Updated from 8:10 a.m. to include additional analysis in the twelfth paragraph.

NEW YORK (TheStreet) -- Intel (INTC) is set to report fourth-quarter earnings after Thursday's closing bell, and all eyes will be on CEO Brian Krzanich's PC business, which is still the chip giant's bread and butter.

Research firm Gartner noted 82.6 million PC units were shipped in the fourth quarter, a bit better than expected, and may show that the PC market, while still exceptionally weak, is starting to bottom out. This could last a couple of quarters, as Windows XP becomes obsolete forcing companies to upgrade their computers.

Intel shares were lower on Thursday, falling 0.8% to trade at $26.44.

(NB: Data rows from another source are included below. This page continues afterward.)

(** * OpenSky flight analytics: the API client and the ETL pipeline

    A shallow embedding of [src/api/opensky_client.py] (class
    [OpenSkyClient]) and [src/etl/data_pipeline.py] (class
    [FlightDataPipeline]), followed by the properties stated about them.

    Conventions of the embedding.
    - Python floats are exact rationals ([Q]); IEEE rounding is not
      modelled.  A missing value of a numeric column (JSON [null],
      pandas' NaN) is [None].
    - The client builds its frame from the reply: there a frame is the
      list of its column labels with, for each row, the list of its JSON
      cells.  The pipeline reads and writes columns by name: there a
      frame is the list of its rows and a row is a record of the columns.
    - The methods of the client run in a state-and-exception monad over
      the client object and the outside world (the clock and the HTTP
      peer).  Logging is left out. *)

From Stdlib Require Import List String Ascii ZArith QArith Bool Lia.
From Stdlib Require Import Sorting.Sorted DecimalString DecimalZ DecimalPos Lqa.
Import ListNotations.

Set Warnings "-register-all".

Open Scope Q_scope.
Open Scope string_scope.

(* ===================================================================== *)
(** * Values                                                             *)
(* ===================================================================== *)

(** JSON values as [response.json()] yields them; [JNull] is also Python's
    [None]. *)
Inductive json : Type :=
| JNull
| JBool (b : bool)
| JNum (q : Q)
| JStr (s : string)
| JArr (l : list json)
| JObj (o : list (string * json)).

(* ===================================================================== *)
(** * The pandas operations the sources call                             *)
(* ===================================================================== *)

Module Pandas.

(** [series * k] for a float column: NaN stays NaN. *)
Definition mul_scalar (x : option Q) (k : Q) : option Q :=
  match x with
  | Some v => Some (v * k)
  | None => None
  end.

Definition notna {A} (x : option A) : bool :=
  match x with
  | Some _ => true
  | None => false
  end.

(** [series.fillna(d)]. *)
Definition fillna {A} (d : A) (x : option A) : option A :=
  match x with
  | Some v => Some v
  | None => Some d
  end.

(** [series.clip(lower=lo)]: cells below [lo] are replaced by [lo];
    NaN cells are kept. *)
Definition clip_lower (lo : Q) (x : option Q) : option Q :=
  match x with
  | Some v => Some (if Qle_bool lo v then v else lo)
  | None => None
  end.

Definition Qlt_bool (x y : Q) : bool := negb (Qle_bool y x).

(** [bins.searchsorted(v, side="left")] on increasing [bins]: the number
    of edges strictly below [v]. *)
Fixpoint searchsorted_left (bins : list Q) (v : Q) : nat :=
  match bins with
  | [] => O
  | b :: bins' =>
      if Qlt_bool b v then S (searchsorted_left bins' v) else O
  end.

(** [pd.cut(x, bins=bins, labels=labels)] with the defaults [right=True],
    [include_lowest=False]: with [ids] the insertion point of the cell,
    the cell is unlabelled when it is NaN, when [ids = 0] (at or below
    the first edge) or when [ids = len(bins)] (above the last edge), and
    carries [labels[ids - 1]] otherwise. *)
Definition cut {L} (bins : list Q) (labels : list L) (x : option Q)
  : option L :=
  match x with
  | None => None
  | Some v =>
      let ids := searchsorted_left bins v in
      if (Nat.eqb ids (List.length bins) || Nat.eqb ids 0)%bool then None
      else nth_error labels (ids - 1)
  end.

(** Counting: one more occurrence of [k] in a tally kept in order of
    first appearance. *)
Fixpoint bump (k : string) (acc : list (string * nat))
  : list (string * nat) :=
  match acc with
  | [] => [(k, 1%nat)]
  | (k', n) :: acc' =>
      if String.eqb k k' then (k', S n) :: acc'
      else (k', n) :: bump k acc'
  end.

(** The distinct non-null cells of a column with their counts, in order
    of first appearance. *)
Definition tally (col : list (option string)) : list (string * nat) :=
  fold_left
    (fun acc x => match x with Some k => bump k acc | None => acc end)
    col [].

(** Sorting a tally by decreasing count; entries of equal count keep
    their relative order. *)
Fixpoint insert_desc (e : string * nat) (l : list (string * nat))
  : list (string * nat) :=
  match l with
  | [] => [e]
  | e' :: l' =>
      if Nat.ltb (snd e) (snd e') then e' :: insert_desc e l'
      else e :: e' :: l'
  end.

Definition sort_desc (l : list (string * nat)) : list (string * nat) :=
  fold_right insert_desc [] l.

(** [series.value_counts()] on a column of strings: null cells are
    dropped, the result is sorted by decreasing count. *)
Definition value_counts (col : list (option string))
  : list (string * nat) :=
  sort_desc (tally col).

Definition count_label (c : string) (col : list (option string)) : nat :=
  List.length
    (filter
       (fun x => match x with Some k => String.eqb k c | None => false end)
       col).

(** [series.value_counts()] on a Categorical column: every category has
    an entry, also those never observed. *)
Definition value_counts_categorical
    (categories : list string) (col : list (option string))
  : list (string * nat) :=
  sort_desc (map (fun c => (c, count_label c col)) categories).

(** A list of counts in decreasing order: no entry is followed, at any
    distance, by one with a larger count. *)
Definition descending (l : list (string * nat)) : Prop :=
  StronglySorted (fun a b => (snd b <= snd a)%nat) l.

(** [series.head(n)]. *)
Definition head {A} (n : nat) (l : list A) : list A := firstn n l.

(** [series.nunique()]: the number of distinct non-null cells. *)
Definition nunique (col : list (option string)) : nat :=
  List.length (tally col).

(** The non-null cells of a numeric column. *)
Fixpoint valid (col : list (option Q)) : list Q :=
  match col with
  | [] => []
  | Some v :: col' => v :: valid col'
  | None :: col' => valid col'
  end.

(** [series.mean()]: NaN cells are skipped; NaN when nothing is left.
    The sum and the quotient are exact here, where pandas rounds both to
    float64: the mean of the program can differ from this one in its
    last places, and so can lie above the maximum of the column. *)
Definition mean (col : list (option Q)) : option Q :=
  match valid col with
  | [] => None
  | v :: vs =>
      Some (fold_left Qplus vs v / inject_Z (Z.of_nat (List.length (v :: vs))))
  end.

(** [series.max()]: NaN cells are skipped; NaN when nothing is left. *)
Definition max (col : list (option Q)) : option Q :=
  match valid col with
  | [] => None
  | v :: vs =>
      Some (fold_left (fun m x => if Qle_bool m x then x else m) vs v)
  end.

End Pandas.

(* ===================================================================== *)
(** * [FlightDataPipeline]                                               *)
(* ===================================================================== *)

Module FlightDataPipeline.
Import Pandas.

(** One row of the frame the pipeline works on.  The columns the
    pipeline reads are typed fields; the columns it only carries along
    ([icao24], [callsign], [true_track], ...) are kept in
    [other_columns].  The five derived columns are [None] while the
    frame does not have them. *)
Record Row : Type := mkRow {
  origin_country : option string;
  longitude : option Q;
  latitude : option Q;
  baro_altitude : option Q;
  on_ground : bool;
  velocity : option Q;
  category : option Z;
  other_columns : list (string * json);
  altitude_ft : option Q;
  speed_knots : option Q;
  altitude_category : option string;
  speed_category : option string;
  aircraft_type : option string
}.

Definition DataFrame : Type := list Row.

(** [df.empty]. *)
Definition empty (df : DataFrame) : bool :=
  match df with
  | [] => true
  | _ :: _ => false
  end.

(** Column assignment [df[c] = ...], one row at a time. *)
Definition set_altitude_ft (r : Row) (v : option Q) : Row :=
  mkRow (origin_country r) (longitude r) (latitude r) (baro_altitude r)
    (on_ground r) (velocity r) (category r) (other_columns r)
    v (speed_knots r) (altitude_category r) (speed_category r)
    (aircraft_type r).

Definition set_speed_knots (r : Row) (v : option Q) : Row :=
  mkRow (origin_country r) (longitude r) (latitude r) (baro_altitude r)
    (on_ground r) (velocity r) (category r) (other_columns r)
    (altitude_ft r) v (altitude_category r) (speed_category r)
    (aircraft_type r).

Definition set_altitude_category (r : Row) (v : option string) : Row :=
  mkRow (origin_country r) (longitude r) (latitude r) (baro_altitude r)
    (on_ground r) (velocity r) (category r) (other_columns r)
    (altitude_ft r) (speed_knots r) v (speed_category r)
    (aircraft_type r).

Definition set_speed_category (r : Row) (v : option string) : Row :=
  mkRow (origin_country r) (longitude r) (latitude r) (baro_altitude r)
    (on_ground r) (velocity r) (category r) (other_columns r)
    (altitude_ft r) (speed_knots r) (altitude_category r) v
    (aircraft_type r).

Definition set_aircraft_type (r : Row) (v : option string) : Row :=
  mkRow (origin_country r) (longitude r) (latitude r) (baro_altitude r)
    (on_ground r) (velocity r) (category r) (other_columns r)
    (altitude_ft r) (speed_knots r) (altitude_category r)
    (speed_category r) v.

(** [df.dropna(subset=cols)]. *)
Definition dropna (subset : list (Row -> option Q)) (df : DataFrame)
  : DataFrame :=
  filter (fun r => forallb (fun c => notna (c r)) subset) df.

Definition altitude_bins : list Q := [0; 10000; 20000; 30000; 45000; 100000].
Definition altitude_labels : list string :=
  ["Low"; "Medium"; "High"; "Very High"; "Extreme"].

Definition speed_bins : list Q := [0; 200; 350; 500; 1000].
Definition speed_labels : list string :=
  ["Slow"; "Medium"; "Fast"; "Very Fast"].

Definition aircraft_types : list (Z * string) :=
  [ (0, "No Info Available");
    (1, "No ADS-B Info");
    (2, "Light (<15.5k lbs)");
    (3, "Small (15.5k-75k lbs)");
    (4, "Large (75k-300k lbs)");
    (5, "High Vortex Large (B-757)");
    (6, "Heavy (>300k lbs)");
    (7, "High Performance");
    (8, "Rotorcraft");
    (9, "Glider");
    (10, "Lighter-than-air");
    (11, "Parachutist");
    (12, "Ultralight");
    (13, "Reserved");
    (14, "UAV");
    (15, "Space Vehicle");
    (16, "Emergency Vehicle");
    (17, "Service Vehicle");
    (18, "Point Obstacle");
    (19, "Cluster Obstacle");
    (20, "Line Obstacle") ]%Z.

(** [series.map(table)]: a cell that is null or not a key becomes null. *)
Definition map_dict (table : list (Z * string)) (x : option Z)
  : option string :=
  match x with
  | None => None
  | Some c =>
      match find (fun e => Z.eqb (fst e) c) table with
      | Some e => Some (snd e)
      | None => None
      end
  end.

RBC Capital Markets analyst Doug Freedman noted that while there might be some improvement in the PC business this quarter, it might be "a short term phenomena," as enterprise IT spend picked u, largely due to XP becoming obsolete. "We believe that revenues could be at mid-pt and potentially better given the modest pick-up in Q4 PC demand and on-going data center strength," Freedman wrote in a note. He rates shares "sector perform" with a $26 price target.

Analysts surveyed by Thomson Reuters expect Intel to earn 52 cents a share on $13.71 billion in revenue for the fourth quarter.

Wedbush Securities Betsy Van Hees analyst said she believes sentiment is positive surrounding the stock, but expectations are fairly low. "While we remain very impressed with management's new initiatives, we believe for INTC to outperform the market from here that we will need to seemeaningful revenue contributions from these new initiatives and DCG to outpace declines in PCCG returning INTC back to strong Y/Y earnings and revenue growth," Van Hees wrote in a note.

Van Hees rates Intel shares "neutral" with a $27 price target.